The SF-36 (Japanese version[14,15]) was sent by mail to the subjects 1 and 3 months after surgery and was sent back by the subjects using enclosed return envelope. The SF-36 is "widely used to measure health related QoL, which consists of eight scales: physical function (PF), role limitations due to physical problems (RP), bodily pain (BP), general health (GH), vitality (VT), social functioning (SF), role limitations due to emotional problems (RE), and mental health (MH)".[16] Scores are from 0 to 100 points, with the higher score indicating the better QoL. To minimize the loss to follow up, we sent a reminder to the subjects who had not returned the questionnaire.

Additional postoperative data collected were adrenocorticotropic hormone (ACTH), adrenaline, noradrenaline, dopamine, and cort (The samples were immediately taken to the clinical laboratory). Furthermore, data of the postoperative nausea and vomiting (PONV) and antiemetics use were collected when leaving the operating room, on 6 h and 24 h after the surgery. The pain score at rest and in motion using the numerical rating scale (NRS) from 0 (no pain) to 10 (worst pain imaginable) were asked on 6 h, 24 h, and 48 h after the surgery. The time when the patients started drinking and walking, and the total amount of bolus fentanyl consumed using the PCA were also checked.

Statistical Analysis

The primary outcome was the QoR-40 score 24 h after the conclusion of the surgical procedure. We started the study preliminary, and when 28 subjects have completed the QoR-40, we performed the power analysis to confirm eligible sample size for this study. The calculated number of patients for each group was 33 with a type 1 error of 0.05 and a power of 80%, for a difference of 13-point and standard deviation (SD) of 18.6 at this time (95% confidence interval [CI]: − 28.2 to 2.4, P = 0.094). We decided to recruit total of 70 subjects, considering some study participants would be lost. This was immediately reported to the Ethics Committee and was approved.

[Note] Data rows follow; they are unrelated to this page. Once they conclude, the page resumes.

(** A block leaves the free list. *)
Definition take (b csz : Z) (l : list Z) (x : hpage) : hpage :=
  mkPage (hp_ref x) (hp_page x) (hp_type x) l (<[b := csz]> (hp_used x)).

Lemma take_shape x b csz l : page_shape x → hp_free x = b :: l → page_shape (take b csz l x).
Proof.
  intros Hx El. destruct Hx as [H1 H2 H3 H4 H5 H6]. rewrite El in *. apply NoDup_cons in H4 as [Hnin Hnd].
  split; cbn [take hp_type hp_page hp_free hp_used]; try done.
  - intros c. rewrite <- H5, elem_of_cons. destruct (decide (c = b)) as [->|Hne].
    + rewrite lookup_insert_eq. naive_solver.
    + rewrite lookup_insert_ne by done. naive_solver.
  - intros c Hc. rewrite lookup_insert_ne by (intros ->; done). apply H6. by right.
Qed.

Lemma take_mem m m' x b csz l : page_shape x → page_mem m x → hp_free x = b :: l →
  changed_in m m' (block_addr x b) (block_addr x b + size (hp_type x)) → guarded m' (block_addr x b) (hp_type x) csz →
  page_mem m' (take b csz l x).
Proof.
  intros Hx [Hf Hu] El Hch Hg. pose proof (ps_type _ Hx) as Ht. destruct (sizes_ok _ Ht) as [Hr _ _ _ _ _].
  unfold free_head in Hf. rewrite El in Hf. destruct Hf as (_ & _ & Hf). pose proof (ps_nodup _ Hx) as Hnd. rewrite El in Hnd.
  apply NoDup_cons in Hnd as [Hnin _].
  assert (∀ c, c ≠ b → agree m m' (block_addr x c) (block_addr x c + size (hp_type x))) as Hag.
  { intros c Hne. eapply changed_agree; [exact Hch|]. destruct (block_apart x Hx c b Hne); lia. }
  split; cbn [take hp_type hp_free hp_used].
  - unfold free_head. cbn [take hp_free hp_type hp_page]. pose proof (free_list_head _ _ _ _ Hf) as Hh. rewrite Hh in Hf.
    apply (free_list_ext _ x); [done..|]. apply (free_list_agree m); [lia|done|]. intros c Hc. apply Hag. intros ->. done.
  - intros c cz. destruct (decide (c = b)) as [->|Hne].
    + rewrite lookup_insert_eq. intros [= <-]. done.
    + rewrite lookup_insert_ne by done. intros Hc. pose proof (gd_size _ _ _ _ (Hu c cz Hc)).
      apply (guarded_agree m); [done|by apply Hu|by eapply agree_sub; [by apply Hag|unfold block_addr; cbn; lia..]..].
Qed.

(** A block goes back to the free list. *)
Definition put (b : Z) (x : hpage) : hpage :=
  mkPage (hp_ref x) (hp_page x) (hp_type x) (b :: hp_free x) (delete b (hp_used x)).

Lemma put_shape x b csz : page_shape x → hp_used x !! b = Some csz → page_shape (put b x).
Proof.
  intros Hx Hb. destruct Hx as [H1 H2 H3 H4 H5 H6]. assert (b ∉ hp_free x) as Hnin by (intros Hin%H6; congruence).
  split; cbn [put hp_type hp_page hp_free hp_used]; try done.
  - by apply NoDup_cons.
  - intros c. rewrite <- H5, elem_of_cons. destruct (decide (c = b)) as [->|Hne].
    + rewrite Hb. naive_solver.
    + rewrite lookup_delete_ne by done. naive_solver.
  - intros c [->|Hc]%elem_of_cons; [apply lookup_delete_eq|]. rewrite lookup_delete_ne; [by apply H6|]. intros ->. done.
Qed.

Lemma put_mem m m' x b csz : page_shape x → page_mem m x → hp_used x !! b = Some csz →
  changed_in m m' (block_addr x b) (block_addr x b + size (hp_type x)) →
  beefed m' (block_addr x b) (size (hp_type x)) → rd32 m' (block_addr x b) = free_head x →
  page_mem m' (put b x).
Proof.
  intros Hx [Hf Hu] Hb Hch Hbeef Hlink. pose proof (ps_type _ Hx) as Ht. destruct (sizes_ok _ Ht) as [Hr _ _ _ _ _].
  assert (∀ c, c ≠ b → agree m m' (block_addr x c) (block_addr x c + size (hp_type x))) as Hag.
  { intros c Hne. eapply changed_agree; [exact Hch|]. destruct (block_apart x Hx c b Hne); lia. }
  split; cbn [put hp_type hp_free hp_used].
  - unfold free_head. cbn [put hp_free free_list]. split_and!; [done|done|].
    change (block_addr (put b x) b) with (block_addr x b). rewrite Hlink.
    apply (free_list_ext _ x); [done..|]. apply (free_list_agree m); [lia|done|]. intros c Hc. apply Hag. intros ->.
    rewrite (ps_disjoint _ Hx b Hc) in Hb. done.
  - intros c cz [Hne Hc]%lookup_delete_Some. pose proof (gd_size _ _ _ _ (Hu c cz Hc)).
    apply (guarded_agree m); [done|by apply Hu|by eapply agree_sub; [by apply Hag|unfold block_addr; cbn; lia..]..].
Qed.

(** The pageref after each change. *)
Lemma take_ref x pr b csz l o : ref_of x pr → hp_free x = b :: l → page_shape x →
  o = (match l with [] => INVALID_OFFSET | c :: _ => c * size (hp_type x) end) →
  ref_of (take b csz l x) (mkPageref (next_samesize pr) (next_all pr) (pageaddr_and_blocktype pr) o (w16 (nfree pr - 1))).
Proof.
  intros [H1 H2 H3 H4] El Hx ->. pose proof (free_length x Hx) as Hlen. destruct (sizes_ok _ (ps_type _ Hx)) as [_ _ _ Hnb _ _].
  rewrite El in *. cbn [length] in *. split; [done|done|done|]. cbn [nfree take hp_free]. unfold w16. rewrite Z.mod_small; lia.
Qed.
Lemma put_ref x pr b csz : ref_of x pr → page_shape x → hp_used x !! b = Some csz →
  ref_of (put b x) (mkPageref (next_samesize pr) (next_all pr) (pageaddr_and_blocktype pr)
                      (w16 (b * size (hp_type x))) (w16 (nfree pr + 1))).
Proof.
  intros [H1 H2 H3 H4] Hx Hb. pose proof (free_length _ (put_shape x b csz Hx Hb)) as Hlen.
  pose proof (shape_used x Hx b csz Hb) as Hbr. destruct (sizes_ok _ (ps_type _ Hx)) as [Hr _ Hbl Hnb _ _].
  cbn [put hp_free hp_type length] in *. split; [done|done| |]; cbn [freelist_offset nfree put hp_free hp_type length]; unfold w16;
    rewrite Z.mod_small; nia.
Qed.

(** A write inside a block in use. *)
Lemma client_write m x b csz a v : page_shape x → page_mem m x → hp_used x !! b = Some csz →
  block_addr x b + 4 ≤ a < block_addr x b + 4 + csz → page_mem (wr8 m a v) x.
Proof.
  intros Hx [Hf Hu] Hb Ha. pose proof (ps_type _ Hx) as Ht. destruct (sizes_ok _ Ht) as [Hr _ _ _ _ _].
  pose proof (gd_size _ _ _ _ (Hu b csz Hb)) as Hsz. split.
  - apply (free_list_agree m); [lia|done|]. intros c Hc. apply wr8_agree.
    assert (c ≠ b) as Hne by (intros ->; rewrite (ps_disjoint _ Hx b Hc) in Hb; done). destruct (block_apart x Hx c b Hne); lia.
  - intros c cz Hc. pose proof (gd_size _ _ _ _ (Hu c cz Hc)) as Hcz. destruct (decide (c = b)) as [->|Hne].
    + assert (cz = csz) as -> by congruence. apply (guarded_agree m); [done|by apply Hu|apply wr8_agree; lia..].
    + destruct (block_apart x Hx c b Hne); (apply (guarded_agree m); [done|by apply Hu|apply wr8_agree; lia..]).
Qed.

(** A write outside the page. *)
Lemma other_write m x a v : page_shape x → page_mem m x → a < hp_page x ∨ hp_page x + 4096 ≤ a → page_mem (wr8 m a v) x.
Proof. intros Hx Hm Ha. eapply page_mem_agree; [done..|]. apply wr8_agree. lia. Qed.

(** [not_on_list] goes through a list that does not have the block. *)
Lemma wp_not_on_list x fuel l fl2 b h (Q : unit → heap → Prop) : page_shape x → (∀ c, c ∈ l → 0 ≤ c < nblocks (hp_type x)) →
  free_list (mem h) x fl2 l → b ∉ l → (length l < fuel)%nat → Q tt h →
  wp (not_on_list fuel fl2 (block_addr x b)) Q h.
Proof.
  intros Hx. revert l fl2. induction fuel as [|fuel IH]; intros l fl2 Hl Hfl Hb Hf HQ; [lia|]. cbn [not_on_list].
  destruct l as [|c l]; [simpl in Hfl; subst; by wp_go|]. destruct Hfl as (-> & _ & Hfl). apply not_elem_of_cons in Hb as [Hne Hb].
  rewrite (proj2 (Z.eqb_neq _ _) (block_nonnull x Hx c (proj1 (Hl c ltac:(left))))). wp_go.
  apply wp_KASSERT; [apply negb_true_iff, Z.eqb_neq; intros Heq%(block_inj x Hx); congruence|]. wp_go.
  apply wp_load32; [by apply block_aligned4|]. apply (IH l); try done; [|simpl in Hf; lia]. intros d Hd. apply Hl. by right.
Qed.

(** ** A fresh page *)

(** [n - 1, ..., 1, 0] *)
Fixpoint downto (n : nat) : list Z := match n with O => [] | S k => Z.of_nat k :: downto k end.

Lemma elem_of_downto n b : b ∈ downto n ↔ 0 ≤ b < Z.of_nat n.
Proof.
  induction n as [|n IH]; cbn [downto]; [rewrite elem_of_nil; lia|]. rewrite elem_of_cons, IH. lia.
Qed.
Lemma NoDup_downto n : NoDup (downto n).
Proof. induction n as [|n IH]; cbn [downto]; constructor; [rewrite elem_of_downto; lia|done]. Qed.
Lemma length_downto n : length (downto n) = n.
Proof. induction n; simpl; congruence. Qed.

Definition fresh (p pg t : Z) : hpage := mkPage p pg t (downto (Z.to_nat (nblocks t))) ∅.

Lemma fresh_shape p pg t : is_type t → pg mod 4096 = 0 → KSEG0 ≤ pg → pg + 4096 ≤ KSEG1 → page_shape (fresh p pg t).
Proof.
  intros Ht Ha Hlo Hhi. destruct (sizes_ok _ Ht) as [_ _ _ Hnb _ _]. split; cbn [fresh hp_type hp_page hp_free hp_used]; try done.
  - apply NoDup_downto.
  - intros b. rewrite elem_of_downto, lookup_empty. split; [intros [?|[? ?]]; [lia|done]|left; lia].
Qed.

(** The first words of the blocks, linked downwards. *)
Definition linked (m : gmap Z Z) (pg t n : Z) : Prop :=
  ∀ b, 0 ≤ b < n → rd32 m (pg + b * size t) = (if b =? 0 then 0 else pg + (b - 1) * size t).

Lemma fresh_list m p pg t n : linked m pg t (Z.of_nat n) → (∀ b, 0 ≤ b < Z.of_nat n → beefed m (pg + b * size t) (size t)) →
  free_list m (fresh p pg t) (if Z.of_nat n =? 0 then 0 else pg + (Z.of_nat n - 1) * size t) (downto n).
Proof.
  induction n as [|n IH]; intros Hlk Hbf; [done|]. cbn [downto free_list].
  replace (Z.of_nat (S n) - 1) with (Z.of_nat n) by lia. rewrite (proj2 (Z.eqb_neq (Z.of_nat (S n)) 0)) by lia.
  split_and!; [done|apply Hbf; lia|]. rewrite Hlk by lia. apply IH; [|intros; apply Hbf; lia]. intros b Hb. apply Hlk. lia.
Qed.

Lemma fresh_mem m p pg t : is_type t → linked m pg t (nblocks t) → (∀ b, 0 ≤ b < nblocks t → beefed m (pg + b * size t) (size t)) →
  page_mem m (fresh p pg t).
Proof.
  intros Ht Hlk Hbf. destruct (sizes_ok _ Ht) as [_ _ _ Hnb _ _]. split; [|intros b csz; cbn [fresh hp_used]; by rewrite lookup_empty].
  unfold free_head. cbn [fresh hp_free]. pose proof (fresh_list m p pg t (Z.to_nat (nblocks t))) as Hf.
  rewrite Z2Nat.id in Hf by lia. specialize (Hf Hlk Hbf). by rewrite <- (free_list_head _ _ _ _ Hf).
Qed.

(** A page filled with [DEADBEEF] has beefed blocks. *)
Lemma beefed_page m pg t b : is_type t → (∀ i, 0 ≤ i < 1024 → rd32 m (pg + 4 * i) = DEADBEEF) → 0 ≤ b < nblocks t →
  beefed m (pg + b * size t) (size t).
Proof.
  intros Ht Hp Hb i Hi. destruct (sizes_ok _ Ht) as [Hr Hm Hbl _ _ _]. apply Z.mod_divide in Hm as [k Hk]; [|lia].
  replace (pg + b * size t + 4 * i) with (pg + 4 * (b * (4 * k) + i)) by lia. apply Hp.
  replace (size t / 4) with (4 * k) in Hi by (rewrite Hk; Z.to_euclidean_division_equations; lia). nia.
Qed.

(** One link. *)
Lemma wp_link_loop pg t h (Q : unit → heap → Prop) : is_type t → pg mod 4096 = 0 → KSEG0 ≤ pg → pg + 4096 ≤ KSEG1 →
  (∀ i, 0 ≤ i < 1024 → rd32 (mem h) (pg + 4 * i) = DEADBEEF) →
  (∀ m, changed_in (mem h) m pg (pg + 4096) → linked m pg t (nblocks t) →
     (∀ b, 0 ≤ b < nblocks t → beefed m (pg + b * size t) (size t)) → Q tt (set_mem m h)) →
  wp (store32 pg 0 ;;
      for_loop (Z.to_nat (nblocks t - 1)) 1 (λ i,
        store32 (pg + i * size t) (pg + (i - 1) * size t) ;;
        KASSERT (negb (pg + i * size t =? pg + (i - 1) * size t)))) Q h.
Proof.
  intros Ht Ha Hlo Hhi Hbeef HQ. destruct (sizes_ok _ Ht) as [Hr Hm Hbl Hnb _ _]. wp_go.
  pose proof (fresh_shape 0 pg t Ht Ha Hlo Hhi) as Hx. pose proof (block_aligned4 (fresh 0 pg t) Hx) as Hal.
  assert (∀ m c v, 0 ≤ c < nblocks t → (∀ b, 0 ≤ b < nblocks t → beefed m (pg + b * size t) (size t)) →
            changed_in m (wr32 m (pg + c * size t) v) pg (pg + 4096) ∧
            ∀ b, 0 ≤ b < nblocks t → beefed (wr32 m (pg + c * size t) v) (pg + b * size t) (size t)) as Hstep.
  { intros m c v Hc Hb. split; [eapply changed_mono; [apply wr32_changed|nia..]|]. intros b Hbr i Hi.
    rewrite (rd32_agree m); [by apply Hb|]. eapply changed_agree; [apply wr32_changed|].
    assert (4 * (size t / 4) ≤ size t) by (apply Z.mul_div_le; lia).
    destruct (decide (b = c)) as [->|]; [lia|]. destruct (block_apart (fresh 0 pg t) Hx b c) as [?|?]; unfold block_addr in *; cbn in *; lia. }
  apply wp_store32; [Z.to_euclidean_division_equations; lia|].
  apply (wp_for_loop (λ i h', ∃ m, h' = set_mem m h ∧ changed_in (mem h) m pg (pg + 4096) ∧ linked m pg t i ∧
    ∀ b, 0 ≤ b < nblocks t → beefed m (pg + b * size t) (size t))).
  - exists (wr32 (mem h) pg 0). destruct (Hstep (mem h) 0 0) as [Hc Hb]; [lia|by intros; apply beefed_page|].
    rewrite Z.mul_0_l, Z.add_0_r in Hc, Hb. split_and!; try done. intros b Hb0. assert (b = 0) as -> by lia.
    rewrite Z.mul_0_l, Z.add_0_r. by apply rd32_wr32.
  - intros i ? Hi (m & -> & Hc & Hlk & Hbf). wp_go. apply wp_store32; [apply (Hal i)|]. cbn [mem set_mem].
    apply wp_KASSERT; [apply negb_true_iff, Z.eqb_neq; nia|].
    destruct (Hstep m i (pg + (i - 1) * size t)) as [Hc' Hbf']; [lia|done|].
    exists (wr32 m (pg + i * size t) (pg + (i - 1) * size t)). split_and!; [done|by eapply changed_trans| |done].
    intros b Hb. destruct (decide (b = i)) as [->|Hne].
    + destruct (Z.eqb_spec i 0); [lia|]. apply rd32_wr32. unfold KSEG0, KSEG1 in *. nia.
    + rewrite (rd32_agree m); [apply Hlk; lia|]. eapply changed_agree; [apply wr32_changed|]. nia.
  - intros h' (m & -> & Hc & Hlk & Hbf). apply HQ; [done| |done].
    replace (1 + Z.of_nat (Z.to_nat (nblocks t - 1))) with (nblocks t) in Hlk by lia. done.
Qed.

Normally distributed data are reported as the mean (± SD) and were analyzed using unpaired t test. Non-normally distributed data are reported as the median (interquartile range [IQR]) and were analyzed using Mann-Whitney test. Categorical data were compared using Fisher's exact test. The SF-36 scores, hormones, and the pain score were compared using two-way repeated-measures analysis of variance (ANOVA) followed by between-group post hoc Student t tests with Bonferroni correction if significant differences revealed. Sample size analysis was performed using the R statistical software package, version 3.0.2 (R Foundation for Statistical Computing, Vienna, Austria). All other statistical analyses were performed using the GraphPad PRISM version 6.0 (La Jolla, CA), and P-values < 0.05 were considered statistically significant.